The reason I believe this about guardian angels is the many times I have done something only to have it become a disaster that left me questioning why on earth I ever believed it was a good idea at the time? We all know the various adult guidance units surrounding children are responsible for teaching them about the many dangers to which children are exposed. But having survived childhood with all its attendant dangers, shouldn’t I have outgrown doing some really stupid, life-threatening things? Apparently not; since I continue to allow curiosity to get the better of me. How many have met their demise looking at a button with the question “I wonder what that thing will do?” and then pushed the button. Boom!

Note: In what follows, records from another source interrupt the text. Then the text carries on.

(** X5. [destroy()] can be called again. After a [destroy()] that returned,
    a second call (in whatever world) returns as well and leaves the View
    as it is; all it does is call [remove()] on the cached element once
    more, if the View has a template, and [stopListening()] once more. *)
Theorem destroy_twice (v : View) (w : world) (v' : View) (w' : world) :
  destroy v w = (v', w', Ok tt) ->
  forall w2,
    destroy v' w2 =
      (v',
       stopListening (vid v)
         match template v', _el v' with
         | Some _, Some e => emit (ERemove e) w2
         | _, _ => w2
         end,
       Ok tt).
Proof.
  intros Hd w2.
  destruct (destroy_returned_fields v w v' w' Hd)
    as (Hid & Hm & Hrs & Hel & _).
  destruct v' as [id' m' rs' el' t' ct']. simpl in *. subst id' m' rs'.
  unfold remove_el, get_el. simpl.
  destruct t' as [d|]; [|done].
  destruct (Hel d eq_refl) as [e ->]. done.
Qed.





(** ** bind *)

(** X7. With a callback passed to [bind], the function returned serves any
    number of elements: every invocation subscribes a handler of its own
    and calls the callback with the element and the updater of that same
    invocation; the captured callback stays what was passed. *)
Theorem bind_callback_reusable
    (p : string) (cb : ofn) (this : view_id) (m : Model) (el1 el2 : elem)
    (u1 u2 : ofn) (w : world) :
  let f := (bind p (Some cb) w).2 in
  let s1 := ModelSub this ("change:" ++ p) (bf_cell f) el1 u1 in
  let s2 := ModelSub this ("change:" ++ p) (bf_cell f) el2 u2 in
  let v0 := model_get m p in
  exists w1 w2,
    bind_attach this (Some m) f el1 u1 (bind p (Some cb) w).1 = (w1, Ok tt) /\
    bind_attach this (Some m) f el2 u2 w1 = (w2, Ok tt) /\
    cells w2 !! bf_cell f = Some cb /\
    model_subs w2 = model_subs w ++ [s1; s2] /\
    log w1 = log w ++ EListenToModel s1 :: ECall cb el1 v0 ::
               (if typeof_not_undefined
                     (ret cb (log w ++ [EListenToModel s1]) el1 v0)
                then [ECall u1 el1
                        (ret cb (log w ++ [EListenToModel s1]) el1 v0)]
                else []) /\
    log w2 = log w1 ++ EListenToModel s2 :: ECall cb el2 v0 ::
               (if typeof_not_undefined
                     (ret cb (log w1 ++ [EListenToModel s2]) el2 v0)
                then [ECall u2 el2
                        (ret cb (log w1 ++ [EListenToModel s2]) el2 v0)]
                else []).
Proof.
  intros f s1 s2 v0.
  pose proof (bind_callback_cell p cb w) as Hc0. fold f in Hc0.
  destruct (bind_attach_world this m f el1 u1 (bind p (Some cb) w).1)
    as (w1 & H1 & Hs1 & Hc1 & Hl1).
  rewrite Hc0 in Hl1. simpl in Hl1.
  assert (cells w1 !! bf_cell f = Some cb) as Hcell1.
  { rewrite Hc1. by apply default_callback_keeps. }
  destruct (bind_attach_world this m f el2 u2 w1)
    as (w2 & H2 & Hs2 & Hc2 & Hl2).
  rewrite Hcell1 in Hl2. simpl in Hl2.
  exists w1, w2. split; [done|]. split; [done|]. split.
  { rewrite Hc2. by apply default_callback_keeps. }
  split; [|done].
  rewrite Hs2, Hs1. simpl. by rewrite <-app_assoc.
Qed.

(** X8. Without a callback, the first invocation of the function [bind]
    returned makes the updater its own callback: the updater is called
    with the element and the value of the property and, unless it returns
    [undefined], once more with what it returned. *)
Theorem bind_default_calls_updater
    (p : string) (this : view_id) (m : Model) (el : elem) (upd : ofn)
    (w : world) :
  let f := (bind p None w).2 in
  let s := ModelSub this ("change:" ++ p) (bf_cell f) el upd in
  let pv := ret upd (log w ++ [EListenToModel s]) el (model_get m p) in
  exists w1,
    bind_attach this (Some m) f el upd (bind p None w).1 = (w1, Ok tt) /\
    cells w1 !! bf_cell f = Some upd /\
    (pv = VUndefined ->
     log w1 = log w ++ [EListenToModel s; ECall upd el (model_get m p)]) /\
    (pv <> VUndefined ->
     log w1 = log w ++ [EListenToModel s; ECall upd el (model_get m p);
                        ECall upd el pv]).
Proof.
  intros f s pv.
  pose proof (bind_no_callback_cell p w) as Hc0. fold f in Hc0.
  destruct (bind_attach_world this m f el upd (bind p None w).1)
    as (w1 & H1 & _ & Hc1 & Hl1).
  rewrite Hc0 in Hl1.
  assert (log w1 = log w ++ EListenToModel s :: ECall upd el (model_get m p)
                     :: (if typeof_not_undefined pv
                         then [ECall upd el pv] else [])) as Hl
    by exact Hl1.
  exists w1. split; [done|]. split.
  { rewrite Hc1, default_callback_cell, Hc0. done. }
  split; intros Hpv; rewrite Hl.
  - by rewrite Hpv.
  - apply typeof_not_undefined_true in Hpv. by rewrite Hpv.
Qed.

(** X9. A binding listens to its own property only: after the function
    [bind] returned for a property was invoked, the change notification of
    another property runs the handlers it would have run before, and not the
    new one. *)
Theorem change_of_other_property
    (this : view_id) (m : Model) (f : bindfn) (el : elem) (upd : ofn)
    (w : world) (p : string) (val : value) :
  p <> bf_property f ->
  fire_change this p val (bind_attach this (Some m) f el upd w).1
  = wforeach (change_handler val)
      (filter (fun s => ms_owner s = this /\
                        ms_event s = ("change:" ++ p)%string)
              (model_subs w))
      (bind_attach this (Some m) f el upd w).1.
Proof.
  intros Hp.
  destruct (bind_attach_world this m f el upd w) as (w1 & H1 & Hs1 & _).
  rewrite H1. simpl. unfold fire_change. rewrite Hs1, filter_app.
  rewrite filter_cons_False, filter_nil; [by rewrite app_nil_r|].
  simpl. intros [_ Heq]. apply Hp. symmetry.
  by apply (inj (String.app "change:")) in Heq.
Qed.

(** ** The model after destroy *)

Lemma call_model_null c s : model s.1 = None -> model (call c s).1 = None.
Proof.
  destruct s as [v w]. simpl. intros Hm. destruct c; simpl; try done.
  - by rewrite render_model.
  - unfold get_el. destruct (_el v); [done|]. by rewrite render_model.
  - apply destroy_model.
  - unfold set_property. by rewrite Hm.
Qed.

Lemma run_model_null cs s : model s.1 = None -> model (run cs s).1 = None.
Proof.
  revert s. induction cs as [|c cs IH]; intros s Hm; [done|].
  simpl. apply IH. by apply call_model_null.
Qed.

Lemma run_app cs1 cs2 s : run (cs1 ++ cs2) s = run cs2 (run cs1 s).
Proof. unfold run. apply foldl_app. Qed.

(** X10. [destroy()] is final for the model: whatever is done with a View
    before and after a call of [destroy()], the model reference is null from
    that call on (no method sets it again), so setting a property of the
    model throws from then on. *)
Theorem model_null_after_destroy
    (cs1 cs2 : list method) (s : View * world) (property : string)
    (val : value) :
  model (run (cs1 ++ CallDestroy :: cs2) s).1 = None /\
  (set_property property val (run (cs1 ++ CallDestroy :: cs2) s).1
                (run (cs1 ++ CallDestroy :: cs2) s).2).2 = Throw TypeError.
Proof.
  assert (model (run (cs1 ++ CallDestroy :: cs2) s).1 = None) as Hm.
  { rewrite run_app. change (CallDestroy :: cs2) with ([CallDestroy] ++ cs2).
    rewrite run_app. apply run_model_null. simpl. apply destroy_model. }
  split; [done|]. unfold set_property. by rewrite Hm.
Qed.
Lemma mh_step_cases (x : float) (g : G) :
  fst (step x g) = x \/
  fst (step x g) = fst (qsample x (snd (uniform01 g))).
Proof.
  unfold mh_step, bind.
  destruct (uniform01 g) as [u g1]. cbn [snd].
  destruct (qsample x g1) as [xc g2]. cbn [fst ret].
  destruct (accepts phat qpdf u x xc); [right|left]; reflexivity.
Qed.

Lemma inner_loop_invariant (P : float -> Prop) :
  (forall y g', P y -> P (fst (qsample y g'))) ->
  forall k x g, P x -> P (fst (inner k x g)).
Proof.
  intros Hq. induction k as [|k IH]; intros x g Hx; [exact Hx|].
  cbn [inner_loop]. unfold bind.
  pose proof (mh_step_cases x g) as Hc.
  destruct (step x g) as [x' g']. cbn [fst] in Hc.
  apply IH. destruct Hc as [-> | ->]; [exact Hx|apply Hq, Hx].
Qed.

(** Any set that contains the initial state and is closed under the
    proposal sampler contains every recorded sample. *)
Theorem MCMCDemo_invariant (P : float -> Prop) (x : float) (N T : nat) (g : G) :
  P x ->
  (forall y g', P y -> P (fst (qsample y g'))) ->
  Forall P (snd (fst (MCMCDemo G np_sum uniform01 phat qpdf qsample x N T g))).
Proof.
  intros Hx Hq. rewrite MCMCDemo_thinned.
  apply Forall_forall. intros s Hs.
  apply list_elem_of_In, in_map_iff in Hs.
  destruct Hs as (i & <- & _).
  apply inner_loop_invariant; assumption.
Qed.

(** If the sampler only ever proposes points of density 0, the chain
    never moves: every recorded sample is the initial state. *)
Theorem MCMCDemo_stuck (x : float) (N T : nat) (g : G) :
  (forall g', in_unit (fst (uniform01 g')) = true) ->
  (forall y g', is_zero (phat (fst (qsample y g'))) = true) ->
  snd (fst (MCMCDemo G np_sum uniform01 phat qpdf qsample x N T g))
    = replicate N x.
Proof.
  intros Hu Hz.
  assert (forall k g', fst (inner k x g') = x) as Hstay.
  { induction k as [|k IH]; intros g'; [reflexivity|].
    cbn [inner_loop]. unfold bind.
    assert (fst (step x g') = x) as Hs.
    { unfold mh_step, bind.
      pose proof (Hu g') as Hu'.
      destruct (uniform01 g') as [u g1]. cbn [fst] in Hu'.
      pose proof (Hz x g1) as Hz'.
      destruct (qsample x g1) as [xc g2]. cbn [fst ret] in *.
      rewrite reject_when_ratio_zero; [reflexivity| |].
      - apply in_unit_nonneg, Hu'.
      - apply zero_candidate_ratio, Hz'. }
    destruct (step x g') as [x' g'']. cbn [fst] in Hs. subst x'.
    apply IH. }
  rewrite MCMCDemo_thinned.
  rewrite (map_ext _ (fun _ => x)) by (intros i; apply Hstay).
  generalize 0%nat. induction N as [|n IH]; intros a; [reflexivity|].
  cbn [seq map replicate]. f_equal. apply IH.
Qed.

Of course, such “buttons” come in all shapes and sizes. But when you have no idea what some button will do, why as though urged on by some mischievous genii do some of us insist on pushing that button? And if you survive, there is the enduring question: Why did I think it was a good idea at the time? Alas, the plaintive cry of survivors is met by stony, but seeming accusatory silence.
Intrigued as I am by the opening chapters of Genesis, one idea is Adam and Eve were the progenitors of the famed Darwin Award. Unfortunately for humankind, they survived just long enough to pass on their stupid genes to those like me who continue valiantly in their efforts to win this award. Not the least of the injustices in my life is despite my very best efforts to continually be frustrated in my seeking this award. Modesty forbids and I won’t weary the reader with my varied efforts; suffice it to say I am living proof of the eccentricities of guardian angels, or perhaps the Fates who seem to have their eccentricities as well.
For example, who or what decides this person gets one chance at doing something really stupid, and this other gets a dozen chances to survive doing really stupid things? But whether one or a dozen, you can depend on that phantom that wasn’t there to tell you what to do, but materializes afterward in the form of a wife, husband, friend, or other saying “You shouldn’t have done that.”
One needn’t look far to discover the stupid genes of Adam and Eve in the leaders of nations. How many of them seem to be contenders for a Darwin Award? Many appear to believe stupidity a virtue, and practice it at every opportunity. The mad mullahs of Islam while in a class of stupid of its own, there remains our own White House and Congress that seems determined in a direction of perfecting stupidity. And as I consider these and those presently on the campaign trail I’m left asking, notwithstanding the Darwin Award, is this the best that evolutionists can come up with to make their case? Whatever one’s beliefs, there is no doubt in my mind world leaders seem bent on winning the ultimate Darwin Award for the entire world.